Task to carry out » Look through the data below. Pick out the lines holding the string "pose".

========================

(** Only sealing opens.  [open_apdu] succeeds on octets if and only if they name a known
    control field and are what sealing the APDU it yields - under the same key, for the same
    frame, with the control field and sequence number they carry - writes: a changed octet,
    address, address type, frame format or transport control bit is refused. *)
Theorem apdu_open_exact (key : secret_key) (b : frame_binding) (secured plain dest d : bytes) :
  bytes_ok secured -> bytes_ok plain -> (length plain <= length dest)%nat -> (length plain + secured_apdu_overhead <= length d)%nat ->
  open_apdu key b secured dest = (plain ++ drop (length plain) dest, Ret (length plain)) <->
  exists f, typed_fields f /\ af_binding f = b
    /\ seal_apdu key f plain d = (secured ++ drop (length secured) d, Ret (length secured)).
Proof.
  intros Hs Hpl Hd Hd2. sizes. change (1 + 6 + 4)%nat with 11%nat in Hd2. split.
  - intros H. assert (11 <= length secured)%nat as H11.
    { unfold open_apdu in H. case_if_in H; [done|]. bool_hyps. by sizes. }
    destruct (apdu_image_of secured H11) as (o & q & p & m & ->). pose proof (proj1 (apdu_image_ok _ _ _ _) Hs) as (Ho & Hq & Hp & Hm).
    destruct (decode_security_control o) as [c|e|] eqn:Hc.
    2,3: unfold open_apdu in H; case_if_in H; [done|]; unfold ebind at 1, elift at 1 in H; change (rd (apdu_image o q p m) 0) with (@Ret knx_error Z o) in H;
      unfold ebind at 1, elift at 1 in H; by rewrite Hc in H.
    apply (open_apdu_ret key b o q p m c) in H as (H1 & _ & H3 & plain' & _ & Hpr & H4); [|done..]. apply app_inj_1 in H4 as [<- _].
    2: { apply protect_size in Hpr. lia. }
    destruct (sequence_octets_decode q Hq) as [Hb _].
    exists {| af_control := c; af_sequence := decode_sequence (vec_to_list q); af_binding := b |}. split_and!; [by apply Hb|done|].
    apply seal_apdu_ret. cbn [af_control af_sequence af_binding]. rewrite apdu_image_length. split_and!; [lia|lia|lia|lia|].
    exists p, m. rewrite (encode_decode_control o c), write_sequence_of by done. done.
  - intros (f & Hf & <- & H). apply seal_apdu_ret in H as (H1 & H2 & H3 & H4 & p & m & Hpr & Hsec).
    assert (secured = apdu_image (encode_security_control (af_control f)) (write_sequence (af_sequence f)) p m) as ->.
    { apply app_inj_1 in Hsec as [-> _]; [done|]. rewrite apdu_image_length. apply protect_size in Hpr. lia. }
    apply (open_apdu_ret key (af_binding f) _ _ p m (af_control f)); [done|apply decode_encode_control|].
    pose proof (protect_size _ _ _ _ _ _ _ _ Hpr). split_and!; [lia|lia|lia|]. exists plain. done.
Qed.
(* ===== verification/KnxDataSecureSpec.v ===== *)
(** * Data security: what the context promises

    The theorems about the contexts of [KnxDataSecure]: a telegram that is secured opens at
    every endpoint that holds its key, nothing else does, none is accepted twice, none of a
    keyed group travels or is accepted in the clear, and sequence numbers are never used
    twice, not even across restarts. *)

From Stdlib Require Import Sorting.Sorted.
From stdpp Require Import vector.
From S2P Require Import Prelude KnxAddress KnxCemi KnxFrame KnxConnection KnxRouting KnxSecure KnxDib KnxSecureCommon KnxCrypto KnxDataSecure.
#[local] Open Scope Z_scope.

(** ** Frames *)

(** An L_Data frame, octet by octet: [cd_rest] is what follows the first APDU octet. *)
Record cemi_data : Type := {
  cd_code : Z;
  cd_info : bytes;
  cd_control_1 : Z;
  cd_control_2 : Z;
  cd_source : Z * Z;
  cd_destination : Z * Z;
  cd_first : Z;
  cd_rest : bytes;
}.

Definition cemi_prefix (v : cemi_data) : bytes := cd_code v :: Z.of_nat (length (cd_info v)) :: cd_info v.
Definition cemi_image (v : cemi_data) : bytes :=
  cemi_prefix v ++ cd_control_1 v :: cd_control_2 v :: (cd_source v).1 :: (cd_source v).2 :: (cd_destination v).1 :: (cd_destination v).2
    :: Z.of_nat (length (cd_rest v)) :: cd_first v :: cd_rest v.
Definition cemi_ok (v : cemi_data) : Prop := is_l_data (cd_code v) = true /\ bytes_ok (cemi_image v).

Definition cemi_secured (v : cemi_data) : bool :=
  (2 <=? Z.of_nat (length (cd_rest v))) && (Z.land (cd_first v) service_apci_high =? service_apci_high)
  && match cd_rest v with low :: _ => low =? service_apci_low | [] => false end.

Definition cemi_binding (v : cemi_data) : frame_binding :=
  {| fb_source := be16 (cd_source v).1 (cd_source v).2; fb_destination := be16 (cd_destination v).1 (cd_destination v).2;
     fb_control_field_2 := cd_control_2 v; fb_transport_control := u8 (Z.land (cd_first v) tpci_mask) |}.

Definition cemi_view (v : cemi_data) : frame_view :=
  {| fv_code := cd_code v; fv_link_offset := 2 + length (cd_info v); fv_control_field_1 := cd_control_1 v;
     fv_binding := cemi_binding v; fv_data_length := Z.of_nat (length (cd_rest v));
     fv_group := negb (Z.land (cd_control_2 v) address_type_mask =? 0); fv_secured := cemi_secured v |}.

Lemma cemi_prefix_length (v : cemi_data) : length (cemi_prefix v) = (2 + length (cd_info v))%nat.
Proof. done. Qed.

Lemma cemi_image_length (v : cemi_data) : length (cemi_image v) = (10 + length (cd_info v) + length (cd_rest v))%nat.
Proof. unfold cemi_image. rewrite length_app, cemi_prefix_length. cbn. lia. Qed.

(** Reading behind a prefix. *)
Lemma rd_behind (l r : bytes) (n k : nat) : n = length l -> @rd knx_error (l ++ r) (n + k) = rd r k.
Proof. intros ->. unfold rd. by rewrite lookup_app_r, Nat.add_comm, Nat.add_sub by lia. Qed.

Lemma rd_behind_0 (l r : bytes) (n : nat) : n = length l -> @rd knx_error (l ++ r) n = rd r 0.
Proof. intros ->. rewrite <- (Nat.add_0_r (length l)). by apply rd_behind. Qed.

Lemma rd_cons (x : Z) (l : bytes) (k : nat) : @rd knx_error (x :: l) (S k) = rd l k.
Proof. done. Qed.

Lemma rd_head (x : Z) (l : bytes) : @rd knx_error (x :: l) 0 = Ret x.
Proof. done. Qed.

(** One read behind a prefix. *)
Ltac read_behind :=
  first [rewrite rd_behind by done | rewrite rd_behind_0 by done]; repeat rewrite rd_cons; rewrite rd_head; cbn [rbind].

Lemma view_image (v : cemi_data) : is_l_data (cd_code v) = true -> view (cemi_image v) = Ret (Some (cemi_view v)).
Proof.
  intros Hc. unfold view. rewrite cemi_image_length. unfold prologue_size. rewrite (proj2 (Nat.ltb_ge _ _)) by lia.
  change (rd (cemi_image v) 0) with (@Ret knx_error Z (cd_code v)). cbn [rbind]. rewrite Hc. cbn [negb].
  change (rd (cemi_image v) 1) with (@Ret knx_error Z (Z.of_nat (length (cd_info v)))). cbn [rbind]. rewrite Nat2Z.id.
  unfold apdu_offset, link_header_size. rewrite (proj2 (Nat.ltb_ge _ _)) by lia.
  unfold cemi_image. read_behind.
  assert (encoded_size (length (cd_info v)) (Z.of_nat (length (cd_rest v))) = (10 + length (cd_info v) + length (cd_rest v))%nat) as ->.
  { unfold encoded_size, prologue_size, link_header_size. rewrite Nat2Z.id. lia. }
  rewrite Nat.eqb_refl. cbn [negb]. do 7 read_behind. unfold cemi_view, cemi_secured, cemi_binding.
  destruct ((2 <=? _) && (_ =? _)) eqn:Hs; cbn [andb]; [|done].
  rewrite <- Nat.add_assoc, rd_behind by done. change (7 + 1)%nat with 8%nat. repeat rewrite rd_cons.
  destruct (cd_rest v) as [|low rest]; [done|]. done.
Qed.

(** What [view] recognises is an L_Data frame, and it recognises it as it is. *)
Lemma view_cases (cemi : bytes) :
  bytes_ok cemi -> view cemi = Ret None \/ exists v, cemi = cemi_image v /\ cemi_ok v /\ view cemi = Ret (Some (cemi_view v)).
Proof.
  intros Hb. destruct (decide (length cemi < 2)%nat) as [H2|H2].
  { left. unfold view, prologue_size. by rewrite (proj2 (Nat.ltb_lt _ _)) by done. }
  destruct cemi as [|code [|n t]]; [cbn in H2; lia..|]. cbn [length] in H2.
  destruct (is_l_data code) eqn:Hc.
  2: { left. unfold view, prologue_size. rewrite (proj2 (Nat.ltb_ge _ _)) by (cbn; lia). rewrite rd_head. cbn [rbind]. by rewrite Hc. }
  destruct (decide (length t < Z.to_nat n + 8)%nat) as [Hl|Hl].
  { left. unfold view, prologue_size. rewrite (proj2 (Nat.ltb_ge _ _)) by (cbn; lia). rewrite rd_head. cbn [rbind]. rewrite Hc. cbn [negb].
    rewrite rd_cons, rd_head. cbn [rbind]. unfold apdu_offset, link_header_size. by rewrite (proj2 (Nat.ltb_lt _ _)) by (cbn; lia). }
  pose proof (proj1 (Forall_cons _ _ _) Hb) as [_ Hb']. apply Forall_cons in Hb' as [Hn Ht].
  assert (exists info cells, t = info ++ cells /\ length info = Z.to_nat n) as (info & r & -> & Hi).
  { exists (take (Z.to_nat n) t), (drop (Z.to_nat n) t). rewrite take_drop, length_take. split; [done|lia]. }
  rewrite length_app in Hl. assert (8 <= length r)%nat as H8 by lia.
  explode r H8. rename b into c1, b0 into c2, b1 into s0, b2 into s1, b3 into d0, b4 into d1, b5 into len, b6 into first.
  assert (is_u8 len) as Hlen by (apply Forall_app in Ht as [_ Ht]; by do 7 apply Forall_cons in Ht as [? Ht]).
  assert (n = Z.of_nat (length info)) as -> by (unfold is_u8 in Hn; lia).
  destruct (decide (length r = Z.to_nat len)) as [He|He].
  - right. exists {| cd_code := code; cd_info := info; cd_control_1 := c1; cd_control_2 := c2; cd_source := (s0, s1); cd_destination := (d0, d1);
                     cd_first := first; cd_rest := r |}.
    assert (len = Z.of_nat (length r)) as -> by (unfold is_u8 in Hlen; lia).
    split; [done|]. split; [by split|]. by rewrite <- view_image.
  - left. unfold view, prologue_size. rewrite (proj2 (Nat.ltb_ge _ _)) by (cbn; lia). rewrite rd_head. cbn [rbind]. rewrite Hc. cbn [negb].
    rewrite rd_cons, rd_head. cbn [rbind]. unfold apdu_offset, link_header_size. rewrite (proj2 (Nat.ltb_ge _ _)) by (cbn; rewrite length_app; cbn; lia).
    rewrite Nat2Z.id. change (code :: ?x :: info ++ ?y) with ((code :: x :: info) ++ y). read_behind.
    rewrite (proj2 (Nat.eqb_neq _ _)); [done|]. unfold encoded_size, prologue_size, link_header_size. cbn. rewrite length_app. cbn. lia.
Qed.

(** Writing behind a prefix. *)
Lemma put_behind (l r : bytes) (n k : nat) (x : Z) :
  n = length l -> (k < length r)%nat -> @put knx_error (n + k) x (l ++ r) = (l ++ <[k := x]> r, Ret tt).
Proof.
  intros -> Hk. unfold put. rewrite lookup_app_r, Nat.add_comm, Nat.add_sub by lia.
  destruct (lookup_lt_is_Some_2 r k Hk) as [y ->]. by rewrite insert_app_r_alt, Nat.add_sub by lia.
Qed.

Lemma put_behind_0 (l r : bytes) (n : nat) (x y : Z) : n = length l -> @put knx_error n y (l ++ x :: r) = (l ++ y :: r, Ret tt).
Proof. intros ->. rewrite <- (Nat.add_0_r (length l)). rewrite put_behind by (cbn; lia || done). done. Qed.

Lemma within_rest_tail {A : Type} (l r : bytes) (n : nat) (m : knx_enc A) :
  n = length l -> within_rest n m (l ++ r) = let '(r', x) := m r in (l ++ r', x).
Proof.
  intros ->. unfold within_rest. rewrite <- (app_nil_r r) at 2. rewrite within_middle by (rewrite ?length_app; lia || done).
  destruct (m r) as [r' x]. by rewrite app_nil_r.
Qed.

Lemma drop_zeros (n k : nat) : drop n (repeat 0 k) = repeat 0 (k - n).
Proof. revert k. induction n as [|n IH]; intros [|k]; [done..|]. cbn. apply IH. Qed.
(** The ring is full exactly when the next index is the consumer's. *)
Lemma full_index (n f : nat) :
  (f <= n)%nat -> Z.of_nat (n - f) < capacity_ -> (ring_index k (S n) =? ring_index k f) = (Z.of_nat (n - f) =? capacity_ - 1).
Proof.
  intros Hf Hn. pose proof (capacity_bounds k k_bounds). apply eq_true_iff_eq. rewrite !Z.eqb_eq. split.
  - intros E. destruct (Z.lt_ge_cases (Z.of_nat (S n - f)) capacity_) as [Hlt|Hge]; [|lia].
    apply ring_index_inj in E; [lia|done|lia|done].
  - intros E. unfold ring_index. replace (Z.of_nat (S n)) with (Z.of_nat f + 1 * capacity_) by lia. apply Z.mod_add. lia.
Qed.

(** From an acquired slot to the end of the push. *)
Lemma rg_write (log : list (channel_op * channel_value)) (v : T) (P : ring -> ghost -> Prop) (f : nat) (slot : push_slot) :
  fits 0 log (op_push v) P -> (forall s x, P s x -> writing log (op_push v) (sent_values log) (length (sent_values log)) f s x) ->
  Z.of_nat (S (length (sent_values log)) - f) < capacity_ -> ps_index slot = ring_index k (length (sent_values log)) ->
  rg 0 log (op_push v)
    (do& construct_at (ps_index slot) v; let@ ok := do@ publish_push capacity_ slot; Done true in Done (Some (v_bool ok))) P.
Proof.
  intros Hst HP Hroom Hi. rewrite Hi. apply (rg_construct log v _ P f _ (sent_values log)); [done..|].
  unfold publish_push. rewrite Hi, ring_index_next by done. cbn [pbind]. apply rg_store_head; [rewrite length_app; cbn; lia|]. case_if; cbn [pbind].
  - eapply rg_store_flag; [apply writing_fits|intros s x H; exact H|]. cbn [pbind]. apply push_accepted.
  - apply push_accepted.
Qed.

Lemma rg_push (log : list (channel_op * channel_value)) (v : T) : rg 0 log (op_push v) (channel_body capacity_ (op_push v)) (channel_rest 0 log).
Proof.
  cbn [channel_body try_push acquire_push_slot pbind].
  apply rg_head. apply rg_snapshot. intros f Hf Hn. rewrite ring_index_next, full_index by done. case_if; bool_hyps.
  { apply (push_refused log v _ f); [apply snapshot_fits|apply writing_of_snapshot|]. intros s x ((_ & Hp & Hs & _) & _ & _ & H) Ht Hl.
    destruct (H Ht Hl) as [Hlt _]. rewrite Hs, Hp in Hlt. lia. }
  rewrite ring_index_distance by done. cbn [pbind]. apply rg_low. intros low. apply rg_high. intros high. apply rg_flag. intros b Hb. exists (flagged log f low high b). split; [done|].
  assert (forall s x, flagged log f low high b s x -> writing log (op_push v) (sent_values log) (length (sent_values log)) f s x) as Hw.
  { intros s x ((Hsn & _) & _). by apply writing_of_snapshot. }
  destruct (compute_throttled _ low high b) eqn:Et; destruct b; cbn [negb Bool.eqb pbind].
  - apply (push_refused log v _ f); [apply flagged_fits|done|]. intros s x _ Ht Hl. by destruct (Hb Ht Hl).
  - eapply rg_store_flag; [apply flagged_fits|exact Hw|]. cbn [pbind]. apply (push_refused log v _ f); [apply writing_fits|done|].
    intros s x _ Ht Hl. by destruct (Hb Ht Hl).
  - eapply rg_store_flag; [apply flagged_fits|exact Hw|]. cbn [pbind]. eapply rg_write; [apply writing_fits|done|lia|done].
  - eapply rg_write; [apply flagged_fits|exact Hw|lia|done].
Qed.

========================

Response for this exercise »
    destruct (apdu_image_of secured H11) as (o & q & p & m & ->). pose proof (proj1 (apdu_image_ok _ _ _ _) Hs) as (Ho & Hq & Hp & Hm).
    pose proof (protect_size _ _ _ _ _ _ _ _ Hpr). split_and!; [lia|lia|lia|]. exists plain. done.
  pose proof (proj1 (Forall_cons _ _ _) Hb) as [_ Hb']. apply Forall_cons in Hb' as [Hn Ht].
  intros Hf Hn. pose proof (capacity_bounds k k_bounds). apply eq_true_iff_eq. rewrite !Z.eqb_eq. split.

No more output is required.